= Task statement =
Take the entries below and print only the lines from the one with "(* ===== verification/PrefixKvCache.v" through the one with "(** Stores through", exactly as they stand, both ends included.

= Data provided =
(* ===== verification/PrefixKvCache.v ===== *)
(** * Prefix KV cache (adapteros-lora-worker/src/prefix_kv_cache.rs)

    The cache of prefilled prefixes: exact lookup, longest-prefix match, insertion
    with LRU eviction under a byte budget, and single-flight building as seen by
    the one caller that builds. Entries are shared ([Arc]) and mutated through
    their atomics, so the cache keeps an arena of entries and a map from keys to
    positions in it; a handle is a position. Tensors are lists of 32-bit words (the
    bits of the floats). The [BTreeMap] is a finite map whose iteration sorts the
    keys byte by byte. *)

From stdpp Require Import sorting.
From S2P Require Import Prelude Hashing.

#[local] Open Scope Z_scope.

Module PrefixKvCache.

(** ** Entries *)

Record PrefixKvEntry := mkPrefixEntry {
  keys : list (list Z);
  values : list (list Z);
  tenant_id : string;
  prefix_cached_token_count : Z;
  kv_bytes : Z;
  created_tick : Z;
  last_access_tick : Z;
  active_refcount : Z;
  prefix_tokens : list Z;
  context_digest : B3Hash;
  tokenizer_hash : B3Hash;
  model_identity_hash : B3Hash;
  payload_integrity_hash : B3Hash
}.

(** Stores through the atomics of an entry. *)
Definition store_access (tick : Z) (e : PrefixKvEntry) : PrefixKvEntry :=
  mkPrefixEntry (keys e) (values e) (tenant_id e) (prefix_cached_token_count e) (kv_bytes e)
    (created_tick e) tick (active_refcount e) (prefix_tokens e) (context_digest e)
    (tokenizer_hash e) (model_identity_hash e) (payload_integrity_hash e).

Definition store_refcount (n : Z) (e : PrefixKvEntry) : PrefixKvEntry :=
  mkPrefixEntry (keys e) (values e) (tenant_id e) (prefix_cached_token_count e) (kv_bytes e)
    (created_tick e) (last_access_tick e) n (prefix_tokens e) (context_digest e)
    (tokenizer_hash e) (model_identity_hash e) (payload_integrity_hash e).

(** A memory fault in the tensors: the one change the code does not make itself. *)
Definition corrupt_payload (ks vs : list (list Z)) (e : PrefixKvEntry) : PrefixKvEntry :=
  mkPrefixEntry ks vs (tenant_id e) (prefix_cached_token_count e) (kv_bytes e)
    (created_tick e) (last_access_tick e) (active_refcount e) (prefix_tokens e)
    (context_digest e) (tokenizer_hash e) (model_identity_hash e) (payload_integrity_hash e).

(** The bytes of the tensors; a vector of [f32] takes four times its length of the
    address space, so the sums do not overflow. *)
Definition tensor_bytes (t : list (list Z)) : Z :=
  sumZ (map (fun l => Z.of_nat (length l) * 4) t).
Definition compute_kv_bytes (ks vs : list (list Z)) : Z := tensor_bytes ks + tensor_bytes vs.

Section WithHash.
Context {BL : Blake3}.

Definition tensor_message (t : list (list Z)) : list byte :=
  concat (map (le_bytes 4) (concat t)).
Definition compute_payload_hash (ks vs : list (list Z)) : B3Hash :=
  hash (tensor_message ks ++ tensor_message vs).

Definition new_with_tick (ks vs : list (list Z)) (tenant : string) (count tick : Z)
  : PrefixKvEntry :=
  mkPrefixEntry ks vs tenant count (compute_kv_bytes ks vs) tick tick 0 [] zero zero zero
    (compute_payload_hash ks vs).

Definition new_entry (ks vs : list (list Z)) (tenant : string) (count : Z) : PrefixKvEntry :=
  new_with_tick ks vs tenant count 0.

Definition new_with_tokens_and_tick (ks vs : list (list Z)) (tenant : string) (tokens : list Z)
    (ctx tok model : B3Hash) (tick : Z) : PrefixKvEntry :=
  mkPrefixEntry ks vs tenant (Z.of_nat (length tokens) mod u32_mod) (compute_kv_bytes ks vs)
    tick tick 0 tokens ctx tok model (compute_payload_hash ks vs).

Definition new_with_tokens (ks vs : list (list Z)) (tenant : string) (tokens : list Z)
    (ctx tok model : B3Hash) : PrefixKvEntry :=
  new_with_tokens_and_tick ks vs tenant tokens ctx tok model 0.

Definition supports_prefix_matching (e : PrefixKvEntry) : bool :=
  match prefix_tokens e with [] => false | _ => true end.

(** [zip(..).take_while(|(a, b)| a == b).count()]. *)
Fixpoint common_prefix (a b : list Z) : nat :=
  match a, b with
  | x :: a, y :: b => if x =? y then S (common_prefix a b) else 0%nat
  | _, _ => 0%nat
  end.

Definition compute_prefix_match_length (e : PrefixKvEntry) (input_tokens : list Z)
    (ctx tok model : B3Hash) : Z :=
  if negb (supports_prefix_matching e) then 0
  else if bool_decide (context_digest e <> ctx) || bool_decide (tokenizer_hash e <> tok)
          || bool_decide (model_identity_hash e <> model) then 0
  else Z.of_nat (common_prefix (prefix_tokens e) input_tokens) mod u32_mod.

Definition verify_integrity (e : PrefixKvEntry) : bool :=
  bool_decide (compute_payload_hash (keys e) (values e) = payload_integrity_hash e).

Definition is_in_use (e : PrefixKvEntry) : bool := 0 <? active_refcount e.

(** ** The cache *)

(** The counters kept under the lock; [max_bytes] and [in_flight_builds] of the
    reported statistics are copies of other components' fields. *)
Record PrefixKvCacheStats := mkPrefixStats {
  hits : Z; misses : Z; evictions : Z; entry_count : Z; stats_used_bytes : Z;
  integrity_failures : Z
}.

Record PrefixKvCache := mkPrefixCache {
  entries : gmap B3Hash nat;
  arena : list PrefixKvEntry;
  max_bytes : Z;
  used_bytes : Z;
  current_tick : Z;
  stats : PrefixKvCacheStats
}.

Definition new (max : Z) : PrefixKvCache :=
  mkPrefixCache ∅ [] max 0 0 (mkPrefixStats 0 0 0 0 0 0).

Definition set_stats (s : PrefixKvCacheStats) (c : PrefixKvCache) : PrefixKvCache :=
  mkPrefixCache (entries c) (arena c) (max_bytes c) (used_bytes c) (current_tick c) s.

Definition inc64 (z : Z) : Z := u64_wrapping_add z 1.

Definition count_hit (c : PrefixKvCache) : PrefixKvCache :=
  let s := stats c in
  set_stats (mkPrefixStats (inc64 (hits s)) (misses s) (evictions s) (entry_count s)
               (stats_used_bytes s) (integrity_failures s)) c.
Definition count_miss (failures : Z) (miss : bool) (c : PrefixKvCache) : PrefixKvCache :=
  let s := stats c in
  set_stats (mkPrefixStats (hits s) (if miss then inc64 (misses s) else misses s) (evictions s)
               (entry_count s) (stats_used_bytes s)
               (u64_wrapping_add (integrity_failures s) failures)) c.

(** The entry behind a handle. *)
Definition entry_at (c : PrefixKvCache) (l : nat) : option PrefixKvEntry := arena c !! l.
==
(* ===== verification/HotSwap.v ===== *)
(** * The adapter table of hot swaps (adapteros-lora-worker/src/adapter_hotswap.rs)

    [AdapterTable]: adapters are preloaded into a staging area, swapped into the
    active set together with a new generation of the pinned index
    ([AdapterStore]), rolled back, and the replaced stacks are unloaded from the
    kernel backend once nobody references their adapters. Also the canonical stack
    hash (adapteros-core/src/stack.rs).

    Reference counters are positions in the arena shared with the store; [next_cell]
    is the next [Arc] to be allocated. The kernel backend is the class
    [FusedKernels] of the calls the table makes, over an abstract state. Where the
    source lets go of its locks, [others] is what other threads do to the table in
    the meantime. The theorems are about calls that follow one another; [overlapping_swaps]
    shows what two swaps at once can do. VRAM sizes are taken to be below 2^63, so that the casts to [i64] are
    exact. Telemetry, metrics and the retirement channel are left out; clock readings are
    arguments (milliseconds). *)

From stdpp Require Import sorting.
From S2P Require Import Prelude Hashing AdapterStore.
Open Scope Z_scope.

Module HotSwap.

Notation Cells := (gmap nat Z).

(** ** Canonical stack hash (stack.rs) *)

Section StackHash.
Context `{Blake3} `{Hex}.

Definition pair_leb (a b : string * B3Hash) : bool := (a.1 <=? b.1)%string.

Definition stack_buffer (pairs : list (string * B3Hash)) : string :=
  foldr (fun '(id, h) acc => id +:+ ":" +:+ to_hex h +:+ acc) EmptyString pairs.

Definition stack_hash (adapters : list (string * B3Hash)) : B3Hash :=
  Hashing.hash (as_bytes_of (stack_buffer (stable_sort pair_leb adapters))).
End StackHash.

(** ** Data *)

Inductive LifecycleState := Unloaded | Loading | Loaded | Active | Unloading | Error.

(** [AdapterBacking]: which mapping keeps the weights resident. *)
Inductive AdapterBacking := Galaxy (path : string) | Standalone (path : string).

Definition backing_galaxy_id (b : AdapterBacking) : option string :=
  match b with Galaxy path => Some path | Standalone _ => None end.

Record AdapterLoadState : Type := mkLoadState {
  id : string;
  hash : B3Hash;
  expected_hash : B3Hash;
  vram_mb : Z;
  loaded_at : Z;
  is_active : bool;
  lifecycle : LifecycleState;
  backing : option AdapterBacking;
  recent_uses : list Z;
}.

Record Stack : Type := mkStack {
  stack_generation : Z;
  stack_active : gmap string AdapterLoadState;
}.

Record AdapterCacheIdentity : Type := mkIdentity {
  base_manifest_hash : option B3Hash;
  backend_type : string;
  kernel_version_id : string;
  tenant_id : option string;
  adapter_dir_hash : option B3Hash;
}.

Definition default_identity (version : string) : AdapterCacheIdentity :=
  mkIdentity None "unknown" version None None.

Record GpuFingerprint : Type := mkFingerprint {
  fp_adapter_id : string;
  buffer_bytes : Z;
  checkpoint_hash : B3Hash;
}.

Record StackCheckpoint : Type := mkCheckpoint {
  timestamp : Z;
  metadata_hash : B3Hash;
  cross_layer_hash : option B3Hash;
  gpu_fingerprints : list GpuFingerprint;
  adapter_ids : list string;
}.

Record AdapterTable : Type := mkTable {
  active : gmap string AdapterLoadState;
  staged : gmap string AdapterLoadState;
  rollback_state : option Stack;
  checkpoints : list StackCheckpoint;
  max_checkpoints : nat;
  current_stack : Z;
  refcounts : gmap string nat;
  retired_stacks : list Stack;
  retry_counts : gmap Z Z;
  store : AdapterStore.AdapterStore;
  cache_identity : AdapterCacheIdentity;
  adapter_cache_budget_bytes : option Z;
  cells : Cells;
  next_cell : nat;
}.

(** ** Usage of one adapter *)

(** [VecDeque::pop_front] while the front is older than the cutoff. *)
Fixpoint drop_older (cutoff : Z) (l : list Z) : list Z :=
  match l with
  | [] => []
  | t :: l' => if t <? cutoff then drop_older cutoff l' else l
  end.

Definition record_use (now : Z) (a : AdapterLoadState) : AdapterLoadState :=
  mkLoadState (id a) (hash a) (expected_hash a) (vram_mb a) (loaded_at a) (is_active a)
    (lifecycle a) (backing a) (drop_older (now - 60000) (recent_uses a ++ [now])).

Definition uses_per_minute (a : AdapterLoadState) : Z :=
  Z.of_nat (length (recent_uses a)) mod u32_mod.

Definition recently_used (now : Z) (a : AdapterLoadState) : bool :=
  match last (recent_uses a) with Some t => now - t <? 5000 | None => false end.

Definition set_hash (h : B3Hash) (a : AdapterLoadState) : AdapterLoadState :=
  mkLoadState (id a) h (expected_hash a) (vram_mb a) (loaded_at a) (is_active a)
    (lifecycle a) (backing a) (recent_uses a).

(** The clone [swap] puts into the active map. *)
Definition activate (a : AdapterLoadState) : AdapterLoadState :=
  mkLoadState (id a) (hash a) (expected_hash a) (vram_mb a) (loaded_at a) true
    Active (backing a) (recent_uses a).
* * *
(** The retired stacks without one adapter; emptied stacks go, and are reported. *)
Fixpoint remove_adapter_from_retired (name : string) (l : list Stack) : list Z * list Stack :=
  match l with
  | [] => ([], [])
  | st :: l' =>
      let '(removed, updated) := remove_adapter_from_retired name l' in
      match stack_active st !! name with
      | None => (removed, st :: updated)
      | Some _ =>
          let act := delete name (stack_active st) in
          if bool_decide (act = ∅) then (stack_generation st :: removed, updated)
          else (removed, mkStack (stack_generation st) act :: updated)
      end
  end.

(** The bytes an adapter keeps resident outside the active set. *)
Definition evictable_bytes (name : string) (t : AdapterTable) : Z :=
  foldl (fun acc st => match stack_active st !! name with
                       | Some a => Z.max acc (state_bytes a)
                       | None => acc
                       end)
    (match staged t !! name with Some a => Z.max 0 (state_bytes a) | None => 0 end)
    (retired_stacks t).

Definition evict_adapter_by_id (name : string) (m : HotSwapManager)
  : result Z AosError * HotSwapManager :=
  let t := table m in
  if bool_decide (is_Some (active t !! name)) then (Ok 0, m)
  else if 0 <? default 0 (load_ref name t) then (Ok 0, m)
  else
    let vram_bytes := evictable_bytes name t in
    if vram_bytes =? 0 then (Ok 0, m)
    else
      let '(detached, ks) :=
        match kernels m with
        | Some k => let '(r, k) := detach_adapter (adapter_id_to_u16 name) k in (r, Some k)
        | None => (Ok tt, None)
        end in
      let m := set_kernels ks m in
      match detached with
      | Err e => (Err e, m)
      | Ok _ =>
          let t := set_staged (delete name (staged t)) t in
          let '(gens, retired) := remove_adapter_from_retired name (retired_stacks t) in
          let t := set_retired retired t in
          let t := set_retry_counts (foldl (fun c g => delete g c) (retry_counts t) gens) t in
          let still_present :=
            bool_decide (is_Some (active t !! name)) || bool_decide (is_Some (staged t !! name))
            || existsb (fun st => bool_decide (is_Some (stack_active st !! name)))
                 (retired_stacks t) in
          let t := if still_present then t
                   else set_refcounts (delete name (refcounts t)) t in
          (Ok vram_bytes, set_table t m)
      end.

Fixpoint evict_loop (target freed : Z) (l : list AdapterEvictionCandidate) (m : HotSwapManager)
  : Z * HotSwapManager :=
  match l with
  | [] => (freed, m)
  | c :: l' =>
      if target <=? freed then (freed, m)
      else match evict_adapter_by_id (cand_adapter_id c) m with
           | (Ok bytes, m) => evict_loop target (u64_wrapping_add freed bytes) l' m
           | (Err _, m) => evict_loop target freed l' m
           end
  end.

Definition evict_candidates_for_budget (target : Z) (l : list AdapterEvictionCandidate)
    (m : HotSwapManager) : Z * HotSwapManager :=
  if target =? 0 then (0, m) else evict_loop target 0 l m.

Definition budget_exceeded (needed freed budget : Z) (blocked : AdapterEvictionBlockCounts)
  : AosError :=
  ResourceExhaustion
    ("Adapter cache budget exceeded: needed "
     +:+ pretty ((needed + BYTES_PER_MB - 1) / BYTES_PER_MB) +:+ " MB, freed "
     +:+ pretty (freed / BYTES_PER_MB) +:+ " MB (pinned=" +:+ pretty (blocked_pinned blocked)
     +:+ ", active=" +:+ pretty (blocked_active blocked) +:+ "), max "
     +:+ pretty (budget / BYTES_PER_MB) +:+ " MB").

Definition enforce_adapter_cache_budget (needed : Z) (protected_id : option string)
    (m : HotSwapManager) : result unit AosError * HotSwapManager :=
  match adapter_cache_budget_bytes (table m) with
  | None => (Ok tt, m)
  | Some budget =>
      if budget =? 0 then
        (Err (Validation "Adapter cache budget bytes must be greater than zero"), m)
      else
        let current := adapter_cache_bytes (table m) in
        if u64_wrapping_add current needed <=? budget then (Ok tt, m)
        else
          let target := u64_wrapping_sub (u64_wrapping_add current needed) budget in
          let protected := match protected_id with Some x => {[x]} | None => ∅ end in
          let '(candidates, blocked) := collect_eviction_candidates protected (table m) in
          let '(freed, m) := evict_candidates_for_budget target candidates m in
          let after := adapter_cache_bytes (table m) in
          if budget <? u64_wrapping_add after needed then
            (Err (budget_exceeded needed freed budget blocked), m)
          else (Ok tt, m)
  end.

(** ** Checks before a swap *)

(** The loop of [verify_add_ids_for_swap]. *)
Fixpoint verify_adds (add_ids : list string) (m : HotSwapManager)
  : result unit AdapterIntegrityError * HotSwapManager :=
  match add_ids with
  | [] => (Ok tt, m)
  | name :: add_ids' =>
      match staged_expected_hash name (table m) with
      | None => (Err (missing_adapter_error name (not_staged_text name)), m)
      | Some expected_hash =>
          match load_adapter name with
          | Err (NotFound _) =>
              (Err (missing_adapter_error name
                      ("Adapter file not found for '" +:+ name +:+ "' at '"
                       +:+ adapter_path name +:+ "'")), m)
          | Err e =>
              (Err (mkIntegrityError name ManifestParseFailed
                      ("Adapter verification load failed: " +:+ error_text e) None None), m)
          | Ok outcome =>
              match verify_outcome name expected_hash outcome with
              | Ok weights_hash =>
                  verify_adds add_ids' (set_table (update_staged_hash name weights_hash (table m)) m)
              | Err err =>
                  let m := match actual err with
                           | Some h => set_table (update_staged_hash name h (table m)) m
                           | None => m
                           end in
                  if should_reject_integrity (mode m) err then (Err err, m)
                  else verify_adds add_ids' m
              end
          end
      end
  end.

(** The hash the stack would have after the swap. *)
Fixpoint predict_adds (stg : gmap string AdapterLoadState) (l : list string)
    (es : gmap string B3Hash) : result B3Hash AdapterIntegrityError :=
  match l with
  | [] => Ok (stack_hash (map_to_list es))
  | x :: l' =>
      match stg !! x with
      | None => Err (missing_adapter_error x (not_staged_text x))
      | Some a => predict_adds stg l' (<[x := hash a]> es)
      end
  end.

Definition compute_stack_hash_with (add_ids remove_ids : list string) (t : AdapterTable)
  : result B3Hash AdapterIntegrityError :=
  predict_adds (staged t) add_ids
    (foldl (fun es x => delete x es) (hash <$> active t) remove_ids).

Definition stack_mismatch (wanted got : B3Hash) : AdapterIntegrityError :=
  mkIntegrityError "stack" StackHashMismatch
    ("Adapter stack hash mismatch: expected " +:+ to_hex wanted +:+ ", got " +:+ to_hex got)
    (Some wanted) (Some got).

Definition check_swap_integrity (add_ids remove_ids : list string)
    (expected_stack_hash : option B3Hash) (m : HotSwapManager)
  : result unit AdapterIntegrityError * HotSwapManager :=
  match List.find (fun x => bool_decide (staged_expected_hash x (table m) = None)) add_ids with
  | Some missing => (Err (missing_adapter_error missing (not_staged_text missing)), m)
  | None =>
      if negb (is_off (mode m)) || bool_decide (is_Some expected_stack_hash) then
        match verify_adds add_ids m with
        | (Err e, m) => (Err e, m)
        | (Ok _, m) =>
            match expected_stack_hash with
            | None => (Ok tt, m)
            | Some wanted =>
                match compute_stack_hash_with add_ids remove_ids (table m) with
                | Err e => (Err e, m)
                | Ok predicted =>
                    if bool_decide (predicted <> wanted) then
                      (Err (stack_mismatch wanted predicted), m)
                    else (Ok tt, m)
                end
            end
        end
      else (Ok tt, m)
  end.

= Exercise answer =
(* ===== verification/PrefixKvCache.v ===== *)
(** * Prefix KV cache (adapteros-lora-worker/src/prefix_kv_cache.rs)

    The cache of prefilled prefixes: exact lookup, longest-prefix match, insertion
    with LRU eviction under a byte budget, and single-flight building as seen by
    the one caller that builds. Entries are shared ([Arc]) and mutated through
    their atomics, so the cache keeps an arena of entries and a map from keys to
    positions in it; a handle is a position. Tensors are lists of 32-bit words (the
    bits of the floats). The [BTreeMap] is a finite map whose iteration sorts the
    keys byte by byte. *)

From stdpp Require Import sorting.
From S2P Require Import Prelude Hashing.

#[local] Open Scope Z_scope.

Module PrefixKvCache.

(** ** Entries *)

Record PrefixKvEntry := mkPrefixEntry {
  keys : list (list Z);
  values : list (list Z);
  tenant_id : string;
  prefix_cached_token_count : Z;
  kv_bytes : Z;
  created_tick : Z;
  last_access_tick : Z;
  active_refcount : Z;
  prefix_tokens : list Z;
  context_digest : B3Hash;
  tokenizer_hash : B3Hash;
  model_identity_hash : B3Hash;
  payload_integrity_hash : B3Hash
}.

(** Stores through the atomics of an entry. *)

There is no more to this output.